Pneumocystis pneumonia, or PCP, is a severe illness that causes lung inflammation and fluid accumulation. Pneumocystis jirovecii, a fungus that spreads via the air, causes it.

This fungus is quite prevalent. Most individuals’ immune systems have beaten it off by age three or four. However, it may make those with compromised immune systems, such as HIV, extremely ill.

Moreover, pneumocystis pneumonia may also damage other body regions, including the bone marrow, liver, and lymph nodes, but this is unusual.


You may not have symptoms early in the illness, or they may be minor. Symptoms of pneumocystis pneumonia include:

  • Wheezing or dry cough
  • Fatigue
  • Chills
  • Fever
  • Breath shortness
  • Chest pain
  • Weight loss

In HIV patients, symptoms normally appear gradually over many weeks. They usually begin over a few days in people whose immune systems are already weak for another cause.


A doctor will use a microscope to examine for fungal evidence in your lungs’ fluid or tissue. Your doctor will assist you in coughing up fluid. A bronchoscope is a specific gadget that passes into your mouth and airways to obtain a sample. They might also do a biopsy, which involves extracting a small number of cells from your lung using a needle or a knife.

Additionally, a polymerase chain reaction (PCR) test duplicates particular bits of DNA to detect lower levels of the fungus in samples.

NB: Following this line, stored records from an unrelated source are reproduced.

Definition filter_header (policy : CredentialProxyPolicy) (out : result CredentialError HeaderMap)
    (nv : string * string) : result CredentialError HeaderMap :=
  out ← out;
  let '(name, value) := nv in
  if negb (existsb (λ allowed, eq_ignore_ascii_case allowed name) (allowed_headers policy)) then
    Err (CrProxyDenied ("header " +:+ name +:+ " is not allowed"))
  else
    n ← ok_or (header_name name) (CrProxyDenied ("header " +:+ name +:+ " is invalid"));
    if negb (header_value_ok value) then Err (CrProxyDenied ("header " +:+ name +:+ " contains invalid characters"))
    else Ok (header_insert out n value).

Definition filtered_headers (policy : CredentialProxyPolicy) (headers : gmap string string)
    : result CredentialError HeaderMap :=
  foldl (filter_header policy) (Ok []) (iter headers).

Definition default_injected : CredentialProxyInjectedHeader :=
  {| ih_name := "authorization"; ih_value_prefix := "Bearer " |}.

Definition inject_header (headers : HeaderMap) (m : CredentialProxyMaterial) : result CredentialError HeaderMap :=
  let configured := default default_injected (injected_header (ma_policy m)) in
  name ← ok_or (header_name (ih_name configured)) (CrProxyDenied "proxy injected header name is invalid");
  let headers := filter (λ h, h.1 ≠ name) headers in
  let value := ih_value_prefix configured +:+ ma_secret m in
  if header_value_ok value then Ok (header_insert headers name value)
  else Err (CrProxyDenied "proxy credential value is not valid for header injection").

Definition redact_header (secret : string) (out : gmap string string) (h : string * option string) : gmap string string :=
  match h.2 with
  | None => out
  | Some value =>
      let value := redact_secret value secret in
      if decide (value = EmptyString) then out else <[h.1 := value]> out
  end.

Definition response_headers (headers : HeaderMap) (secret : string) : gmap string string :=
  foldl (redact_header secret) ∅ headers.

Furthermore, your doctor may order a blood test or chest x-ray to look for low oxygen levels or high amounts of something called beta-D-glucan.

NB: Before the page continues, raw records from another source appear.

(** A stable improvement step returns the policy it was given. *)
Lemma improve_stable_same V policy policy' :
  improve self V policy = Ok (policy', true) -> policy' = policy.
Proof.
  unfold improve. intros E.
  apply (foldM_invariant (improve_state self V)
           (fun st => snd st = true -> fst st = policy)) in E; auto.
  intros [p b] s [p' b'] _ Ip Es. simpl in *.
  unfold improve_state in Es. destruct (is_terminal self s).
  - inv_Ok Es. exact Ip.
  - apply bind_Ok in Es as (old & Eo & Es).
    apply bind_Ok in Es as (best & _ & Es). inv_Ok Es.
    apply getitem_Ok in Eo. intros Hb.
    destruct old as [old|]; [|discriminate].
    destruct (key_eq_dec old best) as [->|]; [|discriminate].
    rewrite dict_set_same by exact Eo. apply Ip; exact Hb.
Qed.

Lemma init_policy_domain g policy g' x :
  init_policy self g = Ok (policy, g') ->
  (dict_get x policy <> None
   <-> In x (states self) \/ In x (terminal_states self)).
Proof.
  unfold init_policy. intros E. apply bind_Ok in E as ([p0 g0] & E0 & E).
  inv_Ok E. rewrite dict_fold_set_has_key.
  assert (Hd : forall l p g1 p1 g2,
            foldM (init_state self) l (p, g1) = Ok (p1, g2) ->
            (dict_get x p1 <> None
             <-> (In x l /\ is_terminal self x = false)
                 \/ dict_get x p <> None)).
  { induction l as [|s l IH]; intros p g1 p1 g2 E; cbn [foldM] in E.
    - inv_Ok E. simpl. tauto.
    - apply bind_Ok in E as ([pa ga] & Ea & E). rewrite (IH _ _ _ _ E).
      unfold init_state in Ea. destruct (is_terminal self s) eqn:T.
      + inv_Ok Ea. simpl. split; [tauto|].
        intros [[[Hc|Hl] Tx]|Hp]; [subst; congruence | tauto | tauto].
      + apply bind_Ok in Ea as ([a gb] & _ & Ea). inv_Ok Ea.
        rewrite dict_get_set. simpl.
        destruct (key_eq_dec s x) as [->|Hne].
        * split; [intros _; left; split; [left; reflexivity | exact T]|].
          intros _. right. discriminate.
        * split; [tauto|]. intros [[[Hc|Hl] Tx]|Hp]; [congruence | tauto | tauto]. }
  rewrite (Hd _ _ _ _ _ E0). simpl.
  pose proof (contains_In x (terminal_states self)) as Hc.
  unfold is_terminal. destruct (contains x (terminal_states self)).
  - split; [intros _; right; apply Hc; reflexivity|].
    intros _. left. apply Hc. reflexivity.
  - split; [tauto|].
    intros [Hs|Ht]; [tauto | apply Hc in Ht; discriminate].
Qed.

Lemma pi_loop_shape sweeps theta rounds policy V policy' :
  pi_loop self sweeps theta rounds policy = Ok (V, policy') ->
  map fst policy' = map fst policy
  /\ pi_round self sweeps theta policy' = Ok (V, policy', true).
Proof.
  revert policy. induction rounds as [|n IH]; intros policy; cbn [pi_loop];
    [discriminate|].
  intros E. apply bind_Ok in E as ([[V1 p1] b] & Er & E).
  pose proof Er as Er'. unfold pi_round in Er'.
  apply bind_Ok in Er' as (V2 & _ & Er').
  apply bind_Ok in Er' as ([p2 b2] & Ei & Er'). inv_Ok Er'.
  destruct b.
  - inv_Ok E. pose proof (improve_stable_same _ _ Ei) as ->.
    split; [reflexivity | exact Er].
  - destruct (IH _ E) as [Hk Hfix]. split; [|exact Hfix].
    rewrite Hk. eapply improve_keys; eauto.
Qed.

End TableShape.

(** X5.  The dictionaries the algorithms return have entries exactly
    where the model has states: the value functions of
    [policy_evaluation], [value_iteration] and [policy_iteration] and the
    policies of [value_iteration] and [q_learning] for the listed states,
    the policy of [policy_iteration] for the listed and the terminal
    states, and the Q-table for the pairs of a listed state and a listed
    action. *)
Theorem outputs_defined_on_the_model
    {State Action N G : Type}
    `{Hashable State} `{Hashable Action} `{Number N} `{RandomSource G N}
    (self : MDP State Action N) :
  (forall sweeps policy theta V s,
      policy_evaluation self sweeps policy theta = Ok V ->
      (dict_get s V <> None <-> In s (states self)))
  /\ (forall sweeps theta V policy s,
      value_iteration self sweeps theta = Ok (V, policy) ->
      (dict_get s V <> None <-> In s (states self))
      /\ (dict_get s policy <> None <-> In s (states self)))
  /\ (forall sweeps rounds theta (g g' : G) V policy s,
      policy_iteration self sweeps rounds theta g = Ok (V, policy, g') ->
      (dict_get s V <> None <-> In s (states self))
      /\ (dict_get s policy <> None
          <-> In s (states self) \/ In s (terminal_states self)))
  /\ (forall fuel episodes alpha epsilon (g g' : G) Q policy s a,
      q_learning self fuel episodes alpha epsilon g = Ok (Q, policy, g') ->
      (q_value Q s a <> None <-> In s (states self) /\ In a (actions self))
      /\ (dict_get s policy <> None <-> In s (states self))).
Proof.
  split; [|split; [|split]].
  - intros sweeps policy theta V s E.
    eapply policy_evaluation_domain; eauto.
  - intros sweeps theta V policy s E. unfold value_iteration in E.
    apply bind_Ok in E as (V0 & EV & E). apply bind_Ok in E as (p & Ep & E).
    inv_Ok E. split; [|eapply derive_policy_domain; eauto].
    apply vi_loop_keys in EV.
    rewrite dict_has_key, EV, <- dict_has_key. apply dict_fromkeys_has_key.
  - intros sweeps rounds theta g g' V policy s E.
    unfold policy_iteration in E.
    apply bind_Ok in E as ([p0 g0] & E0 & E).
    apply bind_Ok in E as ([V1 p1] & El & E). inv_Ok E.
    destruct (pi_loop_shape self _ _ _ _ El) as [Hk Hfix]. split.
    + unfold pi_round in Hfix. apply bind_Ok in Hfix as (V2 & EV & Hfix).
      apply bind_Ok in Hfix as ([p2 b2] & _ & Hfix). inv_Ok Hfix.
      eapply policy_evaluation_domain; eauto.
    + rewrite dict_has_key, Hk, <- dict_has_key.
      eapply init_policy_domain; eauto.
  - intros fuel episodes alpha epsilon g g' Q policy s a E.
    split; [eapply q_learning_defined; eauto|].
    unfold q_learning in E. apply bind_Ok in E as ([Q1 g1] & _ & E).
    apply bind_Ok in E as (p & Ep & E). inv_Ok E.
    eapply greedy_policy_domain; eauto.
Qed.

(** X6.  In the policy that [value_iteration], [policy_iteration] or
    [q_learning] returns, every non-terminal state of the model has an
    action, and it is an action of the model. *)
Theorem returned_policies_are_complete
    {State Action N G : Type}
    `{Hashable State} `{Hashable Action} `{Number N} `{RandomSource G N}
    (self : MDP State Action N) (s : State) :
  In s (states self) ->
  is_terminal self s = false ->
  (forall sweeps theta V policy,
      value_iteration self sweeps theta = Ok (V, policy) ->
      exists a, dict_get s policy = Some (Some a) /\ In a (actions self))
  /\ (forall sweeps rounds theta (g g' : G) V policy,
      policy_iteration self sweeps rounds theta g = Ok (V, policy, g') ->
      exists a, dict_get s policy = Some (Some a) /\ In a (actions self))
  /\ (forall fuel episodes alpha epsilon (g g' : G) Q policy,
      q_learning self fuel episodes alpha epsilon g = Ok (Q, policy, g') ->
      exists a, dict_get s policy = Some (Some a) /\ In a (actions self)).
Proof.
  intros Hin T. split; [|split].
  - intros sweeps theta V policy E. unfold value_iteration in E.
    apply bind_Ok in E as (V0 & _ & E). apply bind_Ok in E as (p & Ep & E).
    inv_Ok E.
    destruct (derive_policy_greedy self s Hin T V Ep) as (a & Ea & Hp).
    exists a. split; [exact Hp | eapply best_action_In; eauto].
  - intros sweeps rounds theta g g' V policy E.
    unfold policy_iteration in E.
    apply bind_Ok in E as ([p0 g0] & _ & E).
    apply bind_Ok in E as ([V1 p1] & El & E). inv_Ok E.
    destruct (pi_loop_shape self _ _ _ _ El) as [_ Hfix].
    unfold pi_round in Hfix. apply bind_Ok in Hfix as (V2 & _ & Hfix).
    apply bind_Ok in Hfix as ([p2 b2] & Ei & Hfix). inv_Ok Hfix.
    destruct (improve_greedy self s Hin T V policy Ei) as (a & Ea & Hp).
    exists a. split; [exact Hp | eapply best_action_In; eauto].
  - intros fuel episodes alpha epsilon g g' Q policy E.
    pose proof E as E'. unfold q_learning in E'.
    apply bind_Ok in E' as ([Q1 g1] & _ & E').
    apply bind_Ok in E' as (p & Ep & E'). inv_Ok E'.
    destruct (greedy_policy_valid self Q s Hin T Ep)
      as (row & a & q & Er & Em & Hp).
    exists a. split; [exact Hp|].
    apply max_by_In in Em.
    assert (Hq : q_value Q s a <> None).
    { unfold q_value, dict_get2. rewrite Er. apply dict_has_key.
      change a with (fst (a, q)). apply in_map. exact Em. }
    eapply q_learning_defined in Hq; eauto. apply Hq.
Qed.

(** The two statements above on the chain of [main()], after one episode
    of [q_learning]. *)
Lemma outputs_defined_on_the_model_witness :
  exists Q policy g',
    q_learning Examples.chain 10 1 (1 # 10)%Q (1 # 10)%Q Examples.one_episode
    = Ok (Q, policy, g')
    /\ q_value Q "s1"%string "a0"%string <> None
    /\ dict_get "s1"%string policy <> None.
Proof.
  destruct (outputs_defined_on_the_model (G := tape Q) Examples.chain)
    as (_ & _ & _ & W).
  run_of (q_learning Examples.chain 10 1 (1 # 10)%Q (1 # 10)%Q
            Examples.one_episode) ipattern:([[[Q policy] g']| |]) E.
  exists Q, policy, g'. split; [reflexivity|].
  destruct (W _ _ _ _ _ _ Q policy "s1"%string "a0"%string E) as [W1 W2].
  split; [apply W1 | apply W2]; simpl; auto.
Defined.

Lemma returned_policies_are_complete_witness :
  exists Q policy g' a,
    q_learning Examples.chain 10 1 (1 # 10)%Q (1 # 10)%Q Examples.one_episode
    = Ok (Q, policy, g')
    /\ dict_get "s1"%string policy = Some (Some a)
    /\ In a (actions Examples.chain).
Proof.
  destruct (returned_policies_are_complete (G := tape Q) Examples.chain
              "s1"%string) as (_ & _ & W);
    [simpl; auto | reflexivity |].
  run_of (q_learning Examples.chain 10 1 (1 # 10)%Q (1 # 10)%Q
            Examples.one_episode) ipattern:([[[Q policy] g']| |]) E.
  destruct (W _ _ _ _ _ _ Q policy E) as (a & Hp & Ha).
  exists Q, policy, g', a. split; [reflexivity|]. split; assumption.
Defined.



(** X8.  The policy [q_learning] returns is greedy for the table it
    returns: at a non-terminal state of the model it holds the first key of
    the state's row whose value no value of the row exceeds (every key
    before it has a strictly smaller value). *)
Theorem q_learning_policy_is_greedy
    {State Action N G : Type}
    `{Hashable State} `{Hashable Action} `{Number N} `{RandomSource G N}
    `{!NumberOrder N}
    (self : MDP State Action N) fuel episodes alpha epsilon (g g' : G)
    Q policy (s : State) :
  q_learning self fuel episodes alpha epsilon g = Ok (Q, policy, g') ->
  In s (states self) -> is_terminal self s = false ->
  exists pre a q post,
    dict_get s Q = Some (pre ++ (a, q) :: post)
    /\ dict_get s policy = Some (Some a)
    /\ (forall e, In e pre -> num_lt (snd e) q = true)
    /\ (forall e, In e (pre ++ (a, q) :: post) -> num_lt q (snd e) = false).
Proof.
  intros E Hin T. unfold q_learning in E.
  apply bind_Ok in E as ([Q1 g1] & _ & E).
  apply bind_Ok in E as (p & Ep & E). inv_Ok E.
  destruct (greedy_policy_valid self Q s Hin T Ep)
    as (row & a & q & Er & Em & Hp).
  destruct (max_by_spec snd row Em) as (pre & post & Hsplit & Hpre & Hmax).
  exists pre, a, q, post. rewrite <- Hsplit.
  split; [exact Er|]. split; [exact Hp|]. split; [exact Hpre | exact Hmax].
Qed.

Pneumocystis pneumonia is often treated with two antibiotics, TMP/SMX, trimethoprim, and sulfamethoxazole (Septra, Cotrim, Bactrim). Depending on your condition, you will get them as tablets to swallow or a needle inserted into your vein (through IV) at the clinic or hospital.

Other anti-infection medications include:

  • Clindamycin (Cleocin) in combination with primaquine
  • Pentamidine (Pentam, NebuPent) be inhaled using a piece of nebulizer equipment (If your infection is severe, you may be given a shot)
  • Atovaquone (Mepron) in a liquid to be taken with meals
  • Dapsone with or without trimethoprim (Primsol)

When your oxygen levels are low, corticosteroids may also assist in some instances.